Only a number is required: how many lines of the material contain the word "eexists"?

▽

(** C9: Downstream round trip.  The server answers any plain query under the name it
    parsed from it with a packet of any valid type and up to 48000 bytes of payload,
    compressed or not, base64 or raw, in one TXT record or split over many.  The
    response is a DNS message, and from every message that carries the same TXT data,
    in whatever order a resolver returns the records, the client gets the packet back
    with all its fields and its payload.  (The compression type reads as off when
    compressing did not help.) *)
Theorem vpn_response_roundtrip `{CP : Compressors} {CPL : CompressorLaws CP} (query name : bytes) (ls : list bytes)
    (packet : Packet) (be : bool) :
  plain_query query ls -> sameDNSName (dotted (map (map lower_byte) ls)) name = true ->
  opts_ok (opts_of packet) -> valid_type (PacketType packet) = true -> len (Payload packet) <= 48000 ->
  exists response full ct,
    BuildVPNResponsePacket query name packet be = Ok response /\ ParsePacket response = Ok full /\
    (ct = TypeOff \/ ct = CompressionType packet) /\
    forall message full', ParsePacket message = Ok full' -> txt_data full' ≡ₚ txt_data full ->
      ExtractVPNResponse message be = Ok (packet_of (with_payload (opts_of packet) ct (Payload packet))).
Proof. apply vpn_response_ok. Qed.

(** The sample query, answered with 300 bytes: two raw records, or two base64 ones. *)
Lemma sample_plain : plain_query sample_query [[65]; [98]].
Proof.
  split.
  - exact sample_query_ok.
  - split; [|vm_compute; congruence]. repeat constructor; vm_compute; congruence.
  - done.
  - exists (message_header 7 256 1 0 0 1), [0; 16; 0; 1], [0; 0; 41; 16; 0; 0; 0; 0; 0; 0; 0]. done.
  - reflexivity.
  - intros h s l Hh Hf _. injection Hh as <-. vm_compute in Hf. injection Hf as <- <-. reflexivity.
Qed.

Definition sample_packet : Packet :=
  mkPacket 7 PACKET_STREAM_DATA 99 true 513 true 9 true 0 1 true 0 0 (replicate 300 5).

Lemma vpn_response_roundtrip_witness :
  exists response, BuildVPNResponsePacket (CP := rle_compressors) sample_query [65; 46; 66; 46] sample_packet true = Ok response /\
    exists p, ExtractVPNResponse (CP := rle_compressors) response true = Ok p /\ Payload p = replicate 300 5 /\ SequenceNum p = 9.
Proof.
  destruct (vpn_response_roundtrip (CP := rle_compressors) sample_query [65; 46; 66; 46] [[65]; [98]] sample_packet true) as
    (response & full & ct & Hb & Hp & Hct & Hx).
  - exact sample_plain.
  - reflexivity.
  - unfold opts_ok, opts_of, sample_packet, u8, u16, PACKET_STREAM_DATA; simpl. split_and!; try lia. repeat constructor; lia.
  - reflexivity.
  - vm_compute. discriminate.
  - exists response. split; [exact Hb|]. specialize (Hx response full Hp (Permutation_refl _)).
    eexists. split; [exact Hx|]. split; reflexivity.
Defined.

(** ** No datagram stops the client or the server *)

Lemma slice_bytes {E} (l : bytes) a b x : bytes_ok l -> slice (E:=E) l a b = Ok x -> bytes_ok x.
Proof. intros Hl. unfold slice. case_if; [|done]. intros [= <-]. by apply Forall_take, Forall_drop. Qed.

Lemma records_bytes_ok data count : bytes_ok data -> forall offset rs n, parseResourceRecords data count offset = Ok (rs, n) ->
  Forall (fun r => bytes_ok (rRData r)) rs.
Proof.
  intros Hb. induction count as [|count IH]; intros offset rs n; cbn [parseResourceRecords]; [intros [= <- _]; constructor|].
  intros ([s m] & _ & Hr)%obind_ok_inv. destruct (len data <? m + 10); [done|].
  do 4 apply obind_ok_inv in Hr as (? & _ & Hr). case_if; [done|]. apply obind_ok_inv in Hr as (rd & Hrd & Hr).
  apply obind_ok_inv in Hr as ([rs' n'] & Hrs & [= <- <-]). constructor; [by eapply slice_bytes|by eapply IH].
Qed.

Lemma copy_adv_ok (l src : bytes) off : 0 <= off -> off + len src <= len l -> bytes_ok l -> bytes_ok src ->
  exists l', copy_adv (E:=transport_error) l off src = Ok (l', off + len src) /\ len l' = len l /\ bytes_ok l'.
Proof.
  intros Ho Hl Hb Hs. pose proof (len_nonneg src). unfold copy_adv, copy_at. rewrite (proj2 (Z.leb_le 0 off)), (proj2 (Z.leb_le off (len l))) by lia.
  cbn [andb obind]. rewrite Z.min_r by lia. eexists. split; [done|].
  replace (Nat.min (length l - Z.to_nat off) (length src)) with (length src) by (unfold len in *; lia). rewrite firstn_all. split.
  - rewrite !len_app. unfold len in *. rewrite length_take, length_drop. lia.
  - rewrite !bytes_ok_app. split_and!; [by apply Forall_take|done|by apply Forall_drop].
Qed.

Lemma txt_loops rData : bytes_ok rData -> forall fuel offset, 0 <= offset ->
  exists k, 0 <= k /\ (forall t, txt_total fuel rData offset t = Ok (t + k)) /\
    forall out wo, 0 <= wo -> len out = wo + k -> bytes_ok out -> exists r, txt_copy fuel rData offset out wo = Ok r /\ bytes_ok r.
Proof.
  intros Hb. induction fuel as [|fuel IH]; intros offset Ho; cbn [txt_total txt_copy].
  { exists 0. split; [lia|]. split; [intros; f_equal; lia|eauto]. }
  destruct (Z.ltb_spec offset (len rData)) as [Hlt|]; [|exists 0; split; [lia|]; split; [intros; f_equal; lia|eauto]].
  destruct (at_ok (E:=transport_error) rData offset) as (size & Hs & _); [lia|]. pose proof (at_u8 _ _ _ Hb Hs) as Hu. unfold u8 in Hu.
  rewrite Hs. cbn [obind]. destruct (Z.eqb_spec size 0); [apply IH; lia|]. destruct (Z.ltb_spec (len rData) (offset + 1 + size)).
  - exists (len rData - (offset + 1)). split; [lia|]. split; [done|]. intros out wo Hw Hl Hbo. rewrite slice_ok by lia. cbn [obind].
    set (rest := take _ _). assert (Hr : len rest = len rData - (offset + 1)) by (unfold rest, len in *; rewrite length_take, length_drop; lia).
    destruct (copy_adv_ok out rest wo Hw ltac:(lia) Hbo) as (l' & Hc & _ & Hbl); [by apply Forall_take, Forall_drop|].
    unfold copy_adv in Hc. destruct (copy_at out wo rest) as [x|e|]; [|done..]. injection Hc as -> _. eauto.
  - destruct (IH (offset + 1 + size) ltac:(lia)) as (k & Hk & Ht & Hc). exists (size + k). split; [lia|].
    split; [intros t; rewrite Ht; f_equal; lia|]. intros out wo Hw Hl Hbo. rewrite slice_ok by lia. cbn [obind].
    set (part := take _ _). assert (Hp : len part = size) by (unfold part, len in *; rewrite length_take, length_drop; lia).
    destruct (copy_adv_ok out part wo Hw ltac:(lia) Hbo) as (l' & -> & Hl' & Hbl); [by apply Forall_take, Forall_drop|]. cbn [obind].
    apply Hc; [lia|lia|done].
Qed.

Lemma bytes_ok_make n : bytes_ok (make_bytes n).
Proof. apply Forall_replicate. unfold u8. lia. Qed.

Lemma extractTXTBytes_total rData : bytes_ok rData -> exists r, extractTXTBytes rData = Ok r /\ bytes_ok r.
Proof.
  intros Hb. unfold extractTXTBytes. destruct (Z.eqb_spec (len rData) 0) as [|Hne]; [eexists; split; [done|constructor]|].
  pose proof (len_nonneg rData). destruct (at_ok (E:=transport_error) rData 0) as (b0 & -> & _); [lia|]. cbn [obind].
  case_if. { rewrite slice_ok by lia. eexists. split; [done|]. by apply Forall_take, Forall_drop. }
  destruct (txt_loops rData Hb (length rData) 0 ltac:(lia)) as (k & Hk & Ht & Hc). rewrite Ht. cbn [obind].
  case_if; [eexists; split; [done|constructor]|]. apply Hc; [lia|by rewrite len_make_bytes by lia|apply bytes_ok_make].
Qed.

Lemma extractAnswers_total rs : Forall (fun r => bytes_ok (rRData r)) rs ->
  exists raws, extractTXTAnswerPayloads rs = Ok raws /\ Forall bytes_ok raws.
Proof.
  induction 1 as [|r rs Hr _ (raws & IH & Hb)]; cbn [extractTXTAnswerPayloads]; [by exists []|]. case_if; [eauto|].
  destruct (extractTXTBytes_total _ Hr) as (raw & -> & Hraw). cbn [obind]. rewrite IH. cbn [obind]. case_if; eauto.
Qed.

Lemma b64_quanta_bytes : forall l r, b64_quanta l = Some r -> bytes_ok r.
Proof.
  fix IH 1. intros [|c0 [|c1 [|c2 [|c3 l]]]] r; cbn [b64_quanta]; intros H; simplify_option_eq;
    repeat (apply List.Forall_cons; [apply u8_wrap8|]); first [by constructor|eapply IH; eassumption].
Qed.

Lemma decode_total be raw : bytes_ok raw -> is_panic (decode_answer be raw) = false /\ forall r, decode_answer be raw = Ok r -> bytes_ok r.
Proof.
  intros Hb. unfold decode_answer. destruct be; [|split; [done|]; by intros r [= <-]]. unfold DecodeRawBase64.
  case_if; [split; [done|]; intros r [= <-]; constructor|]. unfold b64_decode. destruct (b64_quanta _) as [x|] eqn:E; [|done].
  split; [done|]. intros r [= <-]. by eapply b64_quanta_bytes.
Qed.

Lemma note_total s i p : len (chunks s) = 256 -> 0 <= i < 256 -> exists cs n, note_chunk s i p = Ok (cs, n) /\ len cs = 256.
Proof.
  intros Hl Hi. unfold note_chunk. destruct (at_ok (E:=transport_error) (chunks s) i) as (x & -> & _); [lia|]. cbn [obind].
  rewrite put_ok by lia. cbn [obind]. eexists _, _. split; [done|]. unfold len in *. rewrite length_insert. lia.
Qed.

△

#### EXERCISE OUTPUT:
6